Le bureau du Parlement devrait alors se réunir jeudi pour examiner la correspondance adressée par Youssef Chahed pour un vote de confiance concernant les nouveaux ministres de son cabinet, a indiqué le président de l’ARP, Mohamed Ennaceur.

M. Chahed a annoncé un remaniement ministériel touchant 18 portefeuilles: 13 ministres et 5 secrétaires d'Etat, alors que les ministres des Affaires étrangères, de la Défense et de l'Intérieur restent à leurs postes.

Il a précisé avoir opéré ce remaniement conformément aux attributions qui lui sont dévolues par la Constitution pour «conférer davantage d'efficience à l'action du gouvernement» et pour former «une équipe gouvernementale solidaire et responsable qui peut assurer la stabilité dans le pays, résoudre les questions brûlantes et sortir de la crise politique».

M. Chahed (43 ans), nommé chef d'un gouvernement d'union nationale en août 2016, a dépassé en longévité tous ses prédécesseurs depuis la chute de l'ancien régime de Ben Ali en 2011.
Une faction de son parti Nidaa Tounes, menée par le fils de Béji Caid Essebsi, chef de l'Etat et fondateur du parti, ainsi que la puissante centrale syndicale UGTT, ont réclamé son départ pendant des mois.

Chahed a fini par créer un bloc parlementaire «concurrent», qui a relégué Nidaa Tounes au troisième rang au Parlement derrière le Mouvement d'Ennahdha et le groupe pro-chahed.
Le remaniement effectué lundi intervient deux ans après la prise de fonction de l'actuel gouvernement.

Il a touché des départements sensibles comme la Justice, la Santé, le Tourisme, le Transport, l’Equipement et l’Habitat. De nouveaux ministères ont été crées dans le cadre du remaniement.

Un remaniement effectué  «dans la précipitation» 

 Ce remaniement a été désapprouvé par le président Béji Caid Essebsi qui l'a qualifié de «précipité» et de «mise devant le fait accompli», ce dernier n'ayant pas été consulté par le chef du gouvernement, selon la déclaration de la porte-parole de la présidence de la Réoublique, Saïda Garach.
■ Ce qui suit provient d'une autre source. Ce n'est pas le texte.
Lemma if_emits c thn els F1 F2 :
  phrase thn F1 → phrase els F2 → phrase (compile_if c thn els) (if_code regs types c F1 F2).
Proof.
  intros H1 H2 l. unfold if_code. remember (cond_code regs types c (length l)) as cc eqn:Ecc.
  remember (length l + length cc + 1)%nat as then_pc eqn:Ethen. remember (F1 then_pc) as ct eqn:Ect.
  remember (then_pc + length ct + 1)%nat as else_pc eqn:Eelse. remember (F2 else_pc) as ce eqn:Ece.
  intros Hs. apply emits_check.
  intros X u g H. apply gen_bind_inv in H as ([js es] & g1 & Hg & H).
  apply cond_emits in Hg as (-> & -> & ->); [|subst; len]. rewrite <- Ecc in H.
  do 2 gen_rw H. here H then_pc.
  gen_rw H. rewrite (patch_holes_in OnTrue then_pc _ l cc [jump 0]) in H by (by rewrite <- ?(assoc_L (++))).
  gen_rw H. rewrite <- (holes_fill_other OnEnd OnTrue then_pc) in H by done.
  rewrite (patch_holes_in OnEnd then_pc _ l _ [jump 0]) in H by done.
  remember (fill OnEnd then_pc (fill OnTrue then_pc cc)) as cf eqn:Ecf.
  assert (Hcf : length cf = length cc) by (subst cf; by rewrite !fill_length).
  run_phrase H H1 Ect then_pc Hx1.
  do 2 gen_rw H. here H else_pc. gen_rw H. 
  patch_at H OpJump (l ++ resolve cf) (resolve ct ++ [jump 0]).
  run_phrase H H2 Ece else_pc Hx2.
  gen_rw H. here H (else_pc + length ce)%nat. gen_rw H.
  patch_at H OpJump (l ++ resolve cf ++ jump (ip_u32 else_pc) :: resolve ct) (resolve ce).
  apply ok_inj in H as ->. 
  assert (Hn : ∀ p, holes OnExit p cc = []) by (intros; subst cc; apply cond_no_exit).
  assert (Hh : holes OnExit (length l) (cf ++ [Jmp OpJump (Abs else_pc)] ++ ct
                 ++ [Jmp OpJump (Abs (else_pc + length ce))] ++ ce)
               = holes OnExit then_pc ct ++ holes OnExit else_pc ce).
  { rewrite !holes_app, Ecf, !holes_fill_other, Hn by done. cbn [holes app]. f_equal; f_equal; len. }
  rewrite Hh. split; [rewrite add_exits_app; f_equal; app_eq|].
  intros ->. by rewrite Hx1, Hx2 by (rewrite ?Hx1; done).
Qed.

(** ** Loops *)
Lemma push_st l k X : push_loop (st l k X) = Some (Ok (tt, st l k (X ++ [[]]))).
Proof. done. Qed.
Lemma pop_st l k X js :
  pop_loop (st l k (X ++ [js])) = Some (Ok (tt, st (patch_insts js (ip_u32 (length l)) l) k X)).
Proof.
  unfold pop_loop. rewrite (gen_bind_ok _ _ _ js (st l k X)).
  2: { unfold take_exits. cbn [loop_exits StBackpatch.st]. by rewrite last_snoc, removelast_last. }
  rewrite (gen_bind_ok _ _ _ _ _ (current_idx_st _ _ _ _ _)). apply each_patch.
Qed.

(** A statement without [EXIT] of its own. *)
Lemma closed_intro l c X g :
  holes OnExit (length l) c = [] → g = st (l ++ resolve c) 0 X →
  g = st (l ++ resolve c) 0 (add_exits (holes OnExit (length l) c) X)
  ∧ (X = [] → holes OnExit (length l) c = []).
Proof. intros ->. by rewrite add_exits_nil. Qed.

Lemma while_emits c body F : phrase body F → phrase (compile_while c body) (while_code regs types c F).
Proof.
  intros Hb l. unfold while_code. remember (cond_code regs types c (length l)) as cc eqn:Ecc.
  remember (length l + length cc + 1)%nat as body_pc eqn:Ebody. remember (F body_pc) as cb eqn:Ecb.
  remember (body_pc + length cb + 1)%nat as exit_pc eqn:Eexit.
  intros Hs. apply emits_check.
  intros X u g H. rewrite (gen_bind_ok _ _ _ _ _ (push_st _ _ _)) in H. gen_rw H.
  apply gen_bind_inv in H as ([js es] & g1 & Hg & H).
  apply cond_emits in Hg as (-> & -> & ->); [|subst; len]. rewrite <- Ecc in H.
  do 2 gen_rw H. here H body_pc. gen_rw H.
  rewrite (patch_holes_in OnTrue body_pc _ l cc [jump 0]) in H by (by rewrite <- ?(assoc_L (++))).
  rewrite <- (resolve_fill_zero OnEnd (fill OnTrue body_pc cc)) in H.
  remember (fill OnEnd 0 (fill OnTrue body_pc cc)) as cf eqn:Ecf.
  assert (Hcf : length cf = length cc) by (subst cf; by rewrite !fill_length).
  run_phrase H Hb Ecb body_pc Hx. rewrite add_exits_snoc in H. cbn [app] in H.
  do 2 gen_rw H. here H exit_pc. gen_rw H.
  patch_at H OpJump (l ++ resolve cf) (resolve cb ++ [jump (ip_u32 (length l))]).
  rewrite pop_st in H. here H exit_pc.
  rewrite (patch_holes_in OnExit exit_pc _ (l ++ resolve cf ++ [jump (ip_u32 exit_pc)]) cb
             [jump (ip_u32 (length l))]) in H; [|app_eq | len].
  apply ok_inj in H as ->. apply closed_intro; [|f_equal; app_eq].
  assert (Hn : ∀ p, holes OnExit p cc = []) by (intros; subst cc; apply cond_no_exit).
  rewrite !holes_app, holes_fill_same, Ecf, !holes_fill_other, Hn by done. done.
Qed.

(** The step of a FOR, in a scratch register. *)
Definition step_code (step : option Expr) (pc : nat) : list Instruction :=
  match step with
  | Some e => expr_code regs types e pc 1 (scratch 0)
  | None => [load_imm (scratch 0) (VS32 1)]
  end.
Lemma step_emits step l :
  small (length l + length (step_code step (length l))) →
  emits regs types (match step with
                    | Some e => compile_expr e (scratch 0)
                    | None => emit_ (load_imm (scratch 0) (VS32 1)) end) 1 l (step_code step (length l)).
Proof. destruct step; intros Hs; [by apply expr_operand | apply emits_emit_]. Qed.

(** Run code that [emits] in [H], by its lemma [E]. *)
Ltac run_code H E Ec pc :=
  let g := fresh "g" in let Hg := fresh "Hg" in let HL := fresh "HL" in
  apply gen_bind_inv in H as ([] & g & Hg & H);
  match type of Hg with
  | _ (StBackpatch.st _ _ ?L _ _) = _ => assert (HL : length L = pc) by len
  end;
  apply E in Hg; rewrite ?HL in *; rewrite <- ?Ec in *; [|len]; subst g.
L'article 89 de la Constitution tunisienne dispose que : «Le gouvernement se compose d'un Chef du gouvernement, de ministres et de Secrétaires d'Etat choisis par le chef du gouvernement.
En ce qui concerne les deux ministères des Affaires étrangères et de la Défense, le choix est fait en concertation avec le Président de la République», ces deux ministères n'ayant pas connu de changement.

L'article 92 ajoute que: «Le Chef du gouvernement est compétent en matière de: (...) Révocation et réception de démission d'un ou plusieurs membres du gouvernement après consultations du président de la République dès lors qu'il s'agit du ministre des Affaires étrangères ou du ministre de la Défense (...).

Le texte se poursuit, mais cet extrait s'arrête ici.